Fibrosis is a process of pathological wound healing, when normal parenchymal tissue is replaced by connective tissue including collagen. Fibrosis thus induces tissue remodelling with the formation of a scar tissue, which interferes with or totally inhibits the normal architecture and function of the underlying organ or tissue.
The condition can affect any organ such as liver, kidney, lung or heart, among many others. Even though the fibrotic lesions tend to be focal on individual organs, the cascade that triggers fibroblast activity is fairly conserved across tissues. While fibrosis is a key driver of end stage organ damage and death in a variety of chronic diseases, no treatments to halt or reverse the lesions are currently available.
Sygnature Discovery’s integrated teams of medicinal chemists, bioscientists, DMPK and translational scientists have developed significant expertise in drug discovery in the fibrosis field, with a particular focus on kidney, liver and lung fibrosis.

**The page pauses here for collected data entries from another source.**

Lemma get_set_ne k k' v m : k ≠ k' → JsMap.get k' (JsMap.set k v m) = JsMap.get k' m.
    Proof.
      intros Hne. induction m as [|[k0 v0] m IH]; simpl.
      - by rewrite decide_False.
      - destruct (decide (k0 = k)) as [->|Hne0]; simpl.
        + by rewrite !decide_False.
        + destruct (decide (k0 = k')); [done | apply IH].
    Qed.

Lemma get_None k m : JsMap.get k m = None ↔ k ∉ JsMap.keys m.
    Proof.
      unfold JsMap.keys. induction m as [|[k' v'] m IH]; simpl.
      - split; [intros _; apply not_elem_of_nil | done].
      - rewrite not_elem_of_cons. destruct (decide (k' = k)) as [->|Hne].
        + split; [done | intros [[] _]; done].
        + rewrite IH. split; [intros ?; split; [congruence | done] | intros [_ ?]; done].
    Qed.

Lemma has_true k m : JsMap.has k m = true ↔ k ∈ JsMap.keys m.
    Proof.
      unfold JsMap.has. rewrite bool_decide_eq_true.
      destruct (JsMap.get k m) as [v|] eqn:E.
      - split; [intros _ | by eauto].
        destruct (decide (k ∈ JsMap.keys m)) as [|Hn]; [done|].
        apply get_None in Hn. congruence.
      - split; [intros [? ?]; done |]. intros Hin. by apply get_None in E.
    Qed.

Lemma has_false k m : JsMap.has k m = false ↔ JsMap.get k m = None.
    Proof.
      unfold JsMap.has. rewrite bool_decide_eq_false.
      destruct (JsMap.get k m); split; try done.
      intros Hn. destruct Hn. by eauto.
    Qed.

Lemma keys_set k v m :
      JsMap.keys (JsMap.set k v m)
      = if JsMap.has k m then JsMap.keys m else JsMap.keys m ++ [k].
    Proof.
      unfold JsMap.keys, JsMap.has. induction m as [|[k' v'] m IH]; [done|].
      cbn [JsMap.set JsMap.get]. destruct (decide (k' = k)) as [->|Hne].
      - by rewrite bool_decide_eq_true_2 by eauto.
      - rewrite !fmap_cons, IH. by destruct (bool_decide _).
    Qed.

Lemma NoDup_keys_set k v m : NoDup (JsMap.keys m) → NoDup (JsMap.keys (JsMap.set k v m)).
    Proof.
      intros Hnd. rewrite keys_set. destruct (JsMap.has k m) eqn:E; [done|].
      apply NoDup_app. split; [done|]. split; [|apply NoDup_singleton].
      intros x Hx Hx'. apply list_elem_of_singleton in Hx'. subst x.
      apply has_true in Hx. congruence.
    Qed.

Lemma elem_of_get k v m : NoDup (JsMap.keys m) → (k, v) ∈ m ↔ JsMap.get k m = Some v.
    Proof.
      unfold JsMap.keys. induction m as [|[k' v'] m IH]; simpl; intros Hnd.
      - split; [intros Hin; by apply elem_of_nil in Hin | done].
      - apply NoDup_cons in Hnd as [Hk' Hnd]. rewrite elem_of_cons.
        destruct (decide (k' = k)) as [->|Hne].
        + split; [|intros [= ->]; by left].
          intros [[= ->]|Hin]; [done|]. destruct Hk'.
          apply list_elem_of_fmap. by exists (k, v).
        + rewrite <- (IH Hnd). split; [intros [[= ? ?]|?]; [congruence | done] | by right].
    Qed.

    (** Two maps without repeated keys that answer every [get] alike
        hold the same entries, possibly in another order. *)
Lemma Permutation_of_get m1 m2 :
      NoDup (JsMap.keys m1) → NoDup (JsMap.keys m2) →
      (∀ k, JsMap.get k m1 = JsMap.get k m2) → m1 ≡ₚ m2.
    Proof.
      intros Hn1 Hn2 Hget. apply NoDup_Permutation.
      - eapply NoDup_fmap_1. exact Hn1.
      - eapply NoDup_fmap_1. exact Hn2.
      - intros [k v]. rewrite !elem_of_get by done. by rewrite Hget.
    Qed.

Lemma length_set k v m :
      length (JsMap.set k v m) = if JsMap.has k m then length m else S (length m).
    Proof.
      pose proof (keys_set k v m) as Hk. apply (f_equal length) in Hk.
      unfold JsMap.keys in Hk. rewrite length_fmap in Hk. rewrite Hk.
      destruct (JsMap.has k m); rewrite ?length_app, ?length_fmap; simpl; lia.
    Qed.
  End Facts.
End JsMapFacts.

(** ** The tally *)

Section SortFacts.
  Context (cmp : string * Z → string * Z → Z).

Lemma sort_insert_Permutation x l : sort_insert cmp x l ≡ₚ x :: l.
  Proof.
    induction l as [|y l IH]; simpl; [done|].
    destruct (decide (cmp x y ≤ 0)); [done|].
    rewrite IH. apply Permutation_swap.
  Qed.

Lemma Array_sort_Permutation l : Array_sort cmp l ≡ₚ l.
  Proof.
    induction l as [|x l IH]; simpl; [done|].
    unfold Array_sort in *. simpl. by rewrite sort_insert_Permutation, IH.
  Qed.

  Context (cmp_total : ∀ a b, cmp a b ≤ 0 ∨ cmp b a ≤ 0).

Lemma HdRel_sort_insert a x l :
    cmp a x ≤ 0 → HdRel (λ a b, cmp a b ≤ 0) a l → HdRel (λ a b, cmp a b ≤ 0) a (sort_insert cmp x l).
  Proof.
    intros Hax Hal. destruct l as [|y l]; simpl; [by constructor|].
    destruct (decide (cmp x y ≤ 0)); constructor; [done|].
    by inversion Hal.
  Qed.

Lemma Sorted_sort_insert x l :
    Sorted (λ a b, cmp a b ≤ 0) l → Sorted (λ a b, cmp a b ≤ 0) (sort_insert cmp x l).
  Proof.
    induction 1 as [|y l Hs IH Hhd]; simpl.
    - repeat constructor.
    - destruct (decide (cmp x y ≤ 0)) as [Hle|Hnle].
      + constructor; [by constructor | by constructor].
      + constructor; [done|]. apply HdRel_sort_insert; [|done].
        destruct (cmp_total x y); [done | done].
  Qed.

Lemma Sorted_Array_sort l : Sorted (λ a b, cmp a b ≤ 0) (Array_sort cmp l).
  Proof.
    induction l as [|x l IH]; [constructor|].
    unfold Array_sort in *. simpl. by apply Sorted_sort_insert.
  Qed.
End SortFacts.

Section TallyFacts.
  Context `{Runtime}.

Lemma occurrences_nonneg c votes : 0 ≤ occurrences c votes.
  Proof. unfold occurrences. lia. Qed.

Lemma occurrences_cons c v votes :
    occurrences c (v :: votes)
    = (if decide (toLowerCase (vr_choice v) = c) then 1 else 0) + occurrences c votes.
  Proof.
    unfold occurrences. rewrite filter_cons.
    destruct (decide (toLowerCase (vr_choice v) = c)); simpl; lia.
  Qed.

Lemma occurrences_choices c votes :
    occurrences c votes
    = Z.of_nat (length (filter (λ x, toLowerCase x = c) (vr_choice <$> votes))).
  Proof.
    unfold occurrences. f_equal. induction votes as [|v votes IH]; [done|].
    rewrite fmap_cons, !filter_cons.
    destruct (decide (toLowerCase (vr_choice v) = c)); simpl; by rewrite IH.
  Qed.

Lemma occurrences_Permutation c votes votes' :
    vr_choice <$> votes ≡ₚ vr_choice <$> votes' → occurrences c votes = occurrences c votes'.
  Proof. intros Hp. rewrite !occurrences_choices. by rewrite Hp. Qed.

Lemma get_tally_vote c tally v :
    JsMap.get c (tally_vote tally v)
    = if decide (toLowerCase (vr_choice v) = c)
      then Some (default 0 (JsMap.get c tally) + 1)
      else JsMap.get c tally.
  Proof.
    unfold tally_vote. destruct (decide (toLowerCase (vr_choice v) = c)) as [<-|Hne].
    - apply JsMapFacts.get_set_eq.
    - by apply JsMapFacts.get_set_ne.
  Qed.

  (** What the counting loop leaves in the map. *)
Lemma get_tally c votes tally :
    JsMap.get c (foldl tally_vote tally votes)
    = if decide (occurrences c votes = 0) then JsMap.get c tally
      else Some (default 0 (JsMap.get c tally) + occurrences c votes).
  Proof.
    revert tally. induction votes as [|v votes IH]; intros tally; [done|].
    simpl. rewrite IH, get_tally_vote, occurrences_cons.
    pose proof (occurrences_nonneg c votes).
    destruct (decide (toLowerCase (vr_choice v) = c));
      destruct (decide (occurrences c votes = 0)) as [->|];
      destruct (decide (_ = 0)); try lia; simpl; try done; f_equal; lia.
  Qed.

Lemma NoDup_keys_tally votes tally :
    NoDup (JsMap.keys tally) → NoDup (JsMap.keys (foldl tally_vote tally votes)).
  Proof.
    revert tally. induction votes as [|v votes IH]; intros tally Hnd; [done|].
    simpl. apply IH. by apply JsMapFacts.NoDup_keys_set.
  Qed.

Lemma tally_Permutation votes votes' :
    vr_choice <$> votes ≡ₚ vr_choice <$> votes' →
    foldl tally_vote [] votes ≡ₚ foldl tally_vote [] votes'.
  Proof.
    intros Hp. apply JsMapFacts.Permutation_of_get.
    - apply NoDup_keys_tally, NoDup_nil_2.
    - apply NoDup_keys_tally, NoDup_nil_2.
    - intros c. rewrite !get_tally. by rewrite (occurrences_Permutation c _ _ Hp).
  Qed.

  Context (Hord : localeCompare_consistent).

Lemma compareEntries_total a b : compareEntries a b ≤ 0 ∨ compareEntries b a ≤ 0.
  Proof.
    destruct Hord as (Htot & _). unfold compareEntries.
    destruct (decide (b.2 ≠ a.2)), (decide (a.2 ≠ b.2)); try lia. apply Htot.
  Qed.

Lemma compareEntries_trans a b c :
    compareEntries a b ≤ 0 → compareEntries b c ≤ 0 → compareEntries a c ≤ 0.
  Proof.
    destruct Hord as (_ & Htr). unfold compareEntries.
    destruct (decide (b.2 ≠ a.2)), (decide (c.2 ≠ b.2)), (decide (c.2 ≠ a.2));
      try lia. apply Htr.
  Qed.

Lemma compareEntries_antisym choices a b :
    localeCompare_separates choices → a.1 ∈ choices → b.1 ∈ choices →
    compareEntries a b ≤ 0 → compareEntries b a ≤ 0 → a = b.
  Proof.
    intros Hsep Ha Hb. unfold compareEntries.
    destruct (decide (b.2 ≠ a.2)) as [|Heq], (decide (a.2 ≠ b.2)); try lia.
    intros H1 H2. destruct a, b; simpl in *. f_equal; [by apply Hsep | lia].
  Qed.

Lemma compareEntries_tally_order a b :
    compareEntries a b ≤ 0 → tally_order (mkResult a.1 a.2) (mkResult b.1 b.2).
  Proof.
    unfold compareEntries, tally_order. simpl.
    destruct (decide (b.2 ≠ a.2)); [left; lia | right; split; [lia | done]].
  Qed.

  (** Sorting makes the order of the counted entries irrelevant when
      the comparison tells their choices apart. *)
Lemma Array_sort_unique l l' :
    localeCompare_separates l.*1 →
    l ≡ₚ l' → Array_sort compareEntries l = Array_sort compareEntries l'.
  Proof.
    intros Hsep Hp.
    assert (Transitive (λ a b, compareEntries a b ≤ 0)) as Htr
      by (intros a b c; apply compareEntries_trans).
    apply (Sorted_unique_strong (λ a b, compareEntries a b ≤ 0)).
    - intros a b Ha Hb. rewrite Array_sort_Permutation in Ha.
      rewrite Array_sort_Permutation, <- Hp in Hb.
      apply (compareEntries_antisym l.*1); [done | |];
        apply list_elem_of_fmap; by eexists.
    - apply Sorted_Array_sort, compareEntries_total.
    - apply Sorted_Array_sort, compareEntries_total.
    - by rewrite !Array_sort_Permutation.
  Qed.

Lemma elem_of_keys_tally c votes :
    c ∈ (foldl tally_vote [] votes).*1 → c ∈ toLowerCase <$> (vr_choice <$> votes).
  Proof.
    intros Hin. destruct (decide (c ∈ toLowerCase <$> (vr_choice <$> votes))) as [|Hn]; [done|].
    apply JsMapFacts.has_true in Hin. unfold JsMap.has in Hin.
    apply bool_decide_eq_true in Hin as [n Hn'].
    rewrite get_tally in Hn'. destruct (decide (occurrences c votes = 0)) as [|Hocc]; [done|].
    destruct Hocc. unfold occurrences.
    destruct (filter _ votes) as [|v l] eqn:Hf; [done|].
    assert (v ∈ filter (λ v, toLowerCase (vr_choice v) = c) votes) as Hv
      by (rewrite Hf; by left).
    apply list_elem_of_filter in Hv as [<- Hv]. destruct Hn.
    rewrite <- list_fmap_compose. apply list_elem_of_fmap. by exists v.
  Qed.

Lemma calculateResultsOf_Permuted (m m' : JsMap.t VoteRecord) :
    vr_choice <$> JsMap.values m ≡ₚ vr_choice <$> JsMap.values m' →
    calculateResultsOf m ≡ₚ calculateResultsOf m'.
  Proof.
    intros Hp. unfold calculateResultsOf. apply fmap_Permutation.
    rewrite !Array_sort_Permutation. by apply tally_Permutation.
  Qed.

Lemma calculateResultsOf_Permutation (m m' : JsMap.t VoteRecord) :
    localeCompare_separates (toLowerCase <$> (vr_choice <$> JsMap.values m)) →
    vr_choice <$> JsMap.values m ≡ₚ vr_choice <$> JsMap.values m' →
    calculateResultsOf m = calculateResultsOf m'.
  Proof.
    intros Hsep Hp. unfold calculateResultsOf. f_equal.
    apply Array_sort_unique; [|by apply tally_Permutation].
    intros a b Ha%elem_of_keys_tally Hb%elem_of_keys_tally. by apply Hsep.
  Qed.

As well as having access to a range of ready, validated in vitro assays for fibrosis using liver and kidney fibroblasts, our bioscientists are skilled in developing bespoke assays for individual projects that precisely meet the needs of clients’ drug discovery efforts, regardless of the target organ.
Additionally, we offer a range of translational models to evaluate novel therapeutics for the treatment of fibrosis, these include the adriamycin model of kidney fibrosis with associated readouts and the CD, H-FFC, ob/ob H-FFC, and H-FFC CCl4 mouse which develop liver fibrosis alongside NASH.
Rat Kidney Cell TGF-β Fibroblast to Myofibroblast Transdifferentiation (FMT) Assay (inhibition and reversal modes). High-content imaging and RT-qPCR readouts.
Primary Human Hepatic Stellate Cell TGF-β Fibroblast to Myofibroblast Transdifferentiation (FMT) Assay (inhibition and reversal modes). High-content imaging and RT-qPCR readouts.
In vivo models of kidney fibrosis. Adriamycin-induced model of focal segmental glomerulosclerosis (FSGS) and fibrosis
Dietary induced models of liver fibrosis and NASH. Choline deficient (CD) mouse, high-fat high-fructose high-cholesterol (H-FFC) mouse, ob/ob H-FFC and H-FFC CCl4.